The games based on J.K. Rowling's Harry Potter franchise have always been great commercial successes, riding the coattails of the wildly popular books. The games' publisher, Electronic Arts, has boldly attempted to branch out from the action adventure games by creating a "sports" game based on the fictional sport of quidditch, which is described in the various Harry Potter books and depicted in the films. While Harry Potter: Quidditch World Cup is a decent first effort at simulating the chosen sport of wizards, it falls short of its promise primarily because of sluggish controls and shallow gameplay.
For those who aren't familiar with the Harry Potter books or films, quidditch is roughly analogous to airborne soccer. Seven players on each team ride broomsticks around a huge arena while chasing and interacting with four balls that are in play simultaneously. Three vertical hoops of varying height stand on each end of the oval field, or "pitch," as it's called. These hoops represent the goal-scoring area for each team.
Three players on a team take the "chaser" position; their role is similar to that of a forward on a soccer or hockey squad. Their primary responsibility is to score goals through the hoops using the quaffle, which is one of the balls in play. Each goal is worth 10 points. Two other players on each team are the "beaters," and their role has no equivalent in any other sport. The beaters are armed with small bats, which they use to swat at two magically propelled balls, called bludgers. The bludgers will randomly attack the players on the pitch--the beaters' duty is to protect their own players from the bludgers while using their bats to try to encourage the bludgers to go after the other team. One player is the "keeper," and as the name suggests, the keeper's job is to play goalie near the vertical hoops and prevent any goals. Finally, the seventh player on each team plays as the "seeker." The seeker's job is to keep an eye out for a tiny and elusive ball called the golden snitch. Like the bludgers, the snitch is magically self-propelled. A match of quidditch continues until the golden snitch is caught; the seeker who snatches it earns 150 points for his or her team.

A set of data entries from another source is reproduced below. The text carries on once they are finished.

Lemma cpu_sat_box_sum_witness :
  let readback := replicate 12 (mk_u8vec4 255 128 18 255) in
  let table := replicate 16 uvec4_zero in
  let T := cell 4 (cpu_sat gamma_trunc 4 3 4 readback table) in
  uvec4_add (uvec4_sub (uvec4_sub (T 2%nat 3%nat) (T (1 - 1)%nat 3%nat))
                       (T 2%nat (2 - 1)%nat))
            (T (1 - 1)%nat (2 - 1)%nat)
  = wrapv (box_sum (decoded_pixel gamma_trunc 4 readback) 2 1 3 2).
Proof.
  intros readback table.
  apply (cpu_sat_box_sum gamma_trunc 4 3 4 4 readback table 2 1 3 2);
    [exact gamma_trunc_uint | lia | lia | reflexivity | lia | lia | lia | lia].
Defined.

(** ** The shape of the decode *)

Lemma pow5_lt_inv a b : 0 <= a -> 0 <= b -> a ^ 5 < b ^ 5 -> a < b.
Proof.
  intros Ha Hb Hlt. destruct (Z.lt_ge_cases a b) as [H|H]; [exact H|].
  exfalso. pose proof (Z.pow_le_mono_l b a 5 (conj Hb H)) as Hle.
  exact (proj1 (Z.lt_nge _ _) Hlt Hle).
Qed.

(** X16.  The decode of the CPU path, taken in exact arithmetic, on the
    channel values [0 .. 255]: it maps 0 to 0 and 255 to 255, it never
    decreases when the channel value increases, and it never exceeds the
    channel value (the decode darkens). *)
Theorem gamma_trunc_monotone_darkening :
  gamma_trunc 0 = 0 /\ gamma_trunc 255 = 255
  /\ (forall c c', 0 <= c <= c' -> c' <= 255 -> gamma_trunc c <= gamma_trunc c')
  /\ (forall c, 0 <= c <= 255 -> gamma_trunc c <= c).
Proof.
  split; [reflexivity|]. split; [vm_compute; reflexivity|]. split.
  - intros c c' Hc Hc'.
    destruct (gamma_trunc_floor c ltac:(lia)) as [Hlo _].
    destruct (gamma_trunc_floor c' ltac:(lia)) as [_ Hhi].
    pose proof (gamma_trunc_range c) as Hr. pose proof (gamma_trunc_range c') as Hr'.
    assert (Hpow : c ^ 11 <= c' ^ 11) by (apply Z.pow_le_mono_l; exact Hc).
    assert (Hs : 0 < 255 ^ 6) by reflexivity.
    revert Hlo Hhi Hpow Hs Hr Hr'.
    generalize (gamma_trunc c) (gamma_trunc c') (c ^ 11) (c' ^ 11) (255 ^ 6).
    clear c c' Hc Hc'. intros g g' p p' s Hlo Hhi Hpow Hs Hr Hr'.
    assert (H5 : g ^ 5 < (g' + 1) ^ 5).
    { apply (Z.mul_lt_mono_pos_r s); [exact Hs|].
      eapply Z.le_lt_trans; [exact Hlo|]. eapply Z.le_lt_trans; [exact Hpow | exact Hhi]. }
    apply pow5_lt_inv in H5; lia.
  - intros c Hc.
    assert (Hall : forallb (fun c => gamma_trunc c <=? c) (map Z.of_nat (seq 0 256)) = true)
      by (vm_cast_no_check (eq_refl true)).
    apply Z.leb_le. exact (byte_cases _ Hall c Hc).
Qed.

(** ** The CPU path from the colour target to the table texture *)

(** X17.  The CPU path as a whole, after a [Resize]: from the colour
    target it reads back, through the two loop nests and the upload, it
    leaves in every texel of the image region of the table texture the sum
    of the decoded colours above and to the left of the texel, itself
    included, modulo [2^32], whatever the host table and the texture held
    before; every texel outside the image region keeps what it held. *)
Theorem cpu_path_table_texture gamma k tile w h r0 r color table target :
  (forall v, uint_range (gamma v)) ->
  0 <= k <= 30 -> tile = 2 ^ k ->
  0 <= w -> w + tile - 1 <= INT_MAX ->
  0 <= h -> h + tile - 1 <= INT_MAX ->
  Resize tile w h r0 = Some r ->
  length table
  = (Z.to_nat (mSummedAreaTableWidth r) * Z.to_nat (mSummedAreaTableHeight r))%nat ->
  tex_width target = Z.to_nat (mSummedAreaTableWidth r) ->
  tex_height target = Z.to_nat (mSummedAreaTableHeight r) ->
  forall x y,
    texel (Paint_cpu_sat gamma r color table target) x y
    = if (x <? Z.to_nat w)%nat && (y <? Z.to_nat h)%nat
      then wrapv (sat_value (fun x y => decode gamma (imageLoad color x y)) y x)
      else texel target x y.
Proof.
  intros Hg Hk Ht Hw Hwmax Hh Hhmax HR Hlen Htw Hth x y.
  destruct (padded_dim_nat tile tile k 1 w Hk Ht ltac:(pose proof (pow2_bounds k Hk); lia)
              ltac:(lia) Hw Hwmax) as (HWle & _).
  destruct (padded_dim_nat tile tile k 1 h Hk Ht ltac:(pose proof (pow2_bounds k Hk); lia)
              ltac:(lia) Hh Hhmax) as (HHle & _).
  apply Resize_Some in HR as (_ & _ & Hbw & Hbh & _ & _ & Hsw & Hsh & _).
  rewrite <- Hsw in HWle. rewrite <- Hsh in HHle.
  unfold Paint_cpu_sat, Paint_cpu_table. rewrite Hbw, Hbh.
  set (W := Z.to_nat w) in *. set (H := Z.to_nat h) in *.
  set (Wp := Z.to_nat (mSummedAreaTableWidth r)) in *.
  set (Hp := Z.to_nat (mSummedAreaTableHeight r)) in *.
  destruct (cpu_upload_texels W H Wp
              (cpu_sat gamma W H Wp (read_pixels W H color) table) target)
    as (_ & _ & ->).
  destruct (Nat.ltb_spec x W) as [Hx|Hx]; [|reflexivity].
  destruct (Nat.ltb_spec y H) as [Hy|Hy]; [|reflexivity].
  rewrite in_bounds_true by lia. cbn [andb].
  assert (Hrange : forall x y, (x < W)%nat -> (y < H)%nat ->
            uvec4_range (decoded_pixel gamma W (read_pixels W H color) x y)).
  { intros. apply decode_range. exact Hg. }
  destruct (cpu_sat_spec gamma W H Wp Hp (read_pixels W H color) HWle HHle Hrange
              table Hlen) as [_ Hsat].
  rewrite Hsat by assumption. f_equal. apply sat_value_ext. intros x' y' Hx' Hy'.
  apply decoded_pixel_read_pixels; lia.
Qed.

Lemma cpu_path_table_texture_witness :
  let color := constant_texture 8 8 white in
  let table := replicate 64 uvec4_zero in
  let target := constant_texture 8 8 uvec4_zero in
  exists r,
    Resize 4 6 5 NewRenderer = Some r
    /\ forall x y,
         texel (Paint_cpu_sat gamma_trunc r color table target) x y
         = if (x <? Z.to_nat 6)%nat && (y <? Z.to_nat 5)%nat
           then wrapv (sat_value (fun x y => decode gamma_trunc (imageLoad color x y)) y x)
           else texel target x y.
Proof.
  intros color table target. eexists. split; [reflexivity|].
  apply (cpu_path_table_texture gamma_trunc 2 4 6 5 NewRenderer _ color table target);
    [exact gamma_trunc_uint | lia | reflexivity | lia | unfold INT_MAX; lia | lia
     | unfold INT_MAX; lia | reflexivity | reflexivity | reflexivity | reflexivity].
Defined.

The books and films have always portrayed quidditch as a chaotic spectacle. With 14 players zipping around on lightning-fast broomsticks while chasing and dodging four balls in play, quidditch is obviously a very complex sport. In an attempt by the developers to simplify the game for the younger audience, who will likely be the primary players of Quidditch World Cup, you'll directly control the chasers and the seeker only. You don't seem to get any control over the keeper, and your interaction with the beaters is limited to pressing the bludger button, which will cause one of your beaters to launch a bludger at the opposing chasers. From there you control only the bludger as you try to collide with the enemy quaffle-carrier.
The game does a good job of easing you into the game of quidditch and teaching you the fundamentals. The four-team tournament at Hogwarts School of Witchcraft and Wizardry serves as an extended tutorial. First, you practice simple concepts like passing, shooting, and tackling, and then you are allowed to play a game against one of the other houses at Hogwarts. After that, bludgers and special moves are introduced, and another game in the house tournament is played, until finally you are indoctrinated with the concept of combo passes, and the final tutorial game is played with all features enabled. If you should win the round-robin tournament at Hogwarts against the other houses, the World Cup will be unlocked, and you'll be able to choose from nine different world teams including the US, England, Australia, and Germany and play in that round-robin tournament for the World Cup.
Quidditch World Cup also does a good job of including recognizable characters from the books and movies. Potter serves as the seeker for Gryffindor, with the Weasley twins at the beater positions. Malfoy is the recognizable jerk playing seeker for Slytherin, while Harry's love interest, Cho, is the seeker for Ravenclaw. As you advance into the World Cup, Ludo Bagman, the international head of wizard sports, handles the play-by-play announcing.
Quidditch World Cup's primary flaw lies in its control, which often feels sluggish. The game doesn't seem to do a very good job of capturing the speed of the game as it was portrayed in the films. Instead of feeling the freedom of flight, your players often feel more like they're slogging through a thick soup. No turbo button exists to speed up your players. While you won't always want to fly at the same speed, it seems as if the computer decides arbitrarily how fast you can fly or how sharply you'll be allowed to turn. Passing is also imprecise. You have control over the direction of your pass using the directional stick, but oftentimes your teammates will inexplicably leave their passing lanes just as you throw the quaffle. Expect to turn the ball over frequently and not always know why. The console versions all control similarly, but PC players who lack a gamepad may find the keyboard and mouse control a bit tricky, though not unlearnable.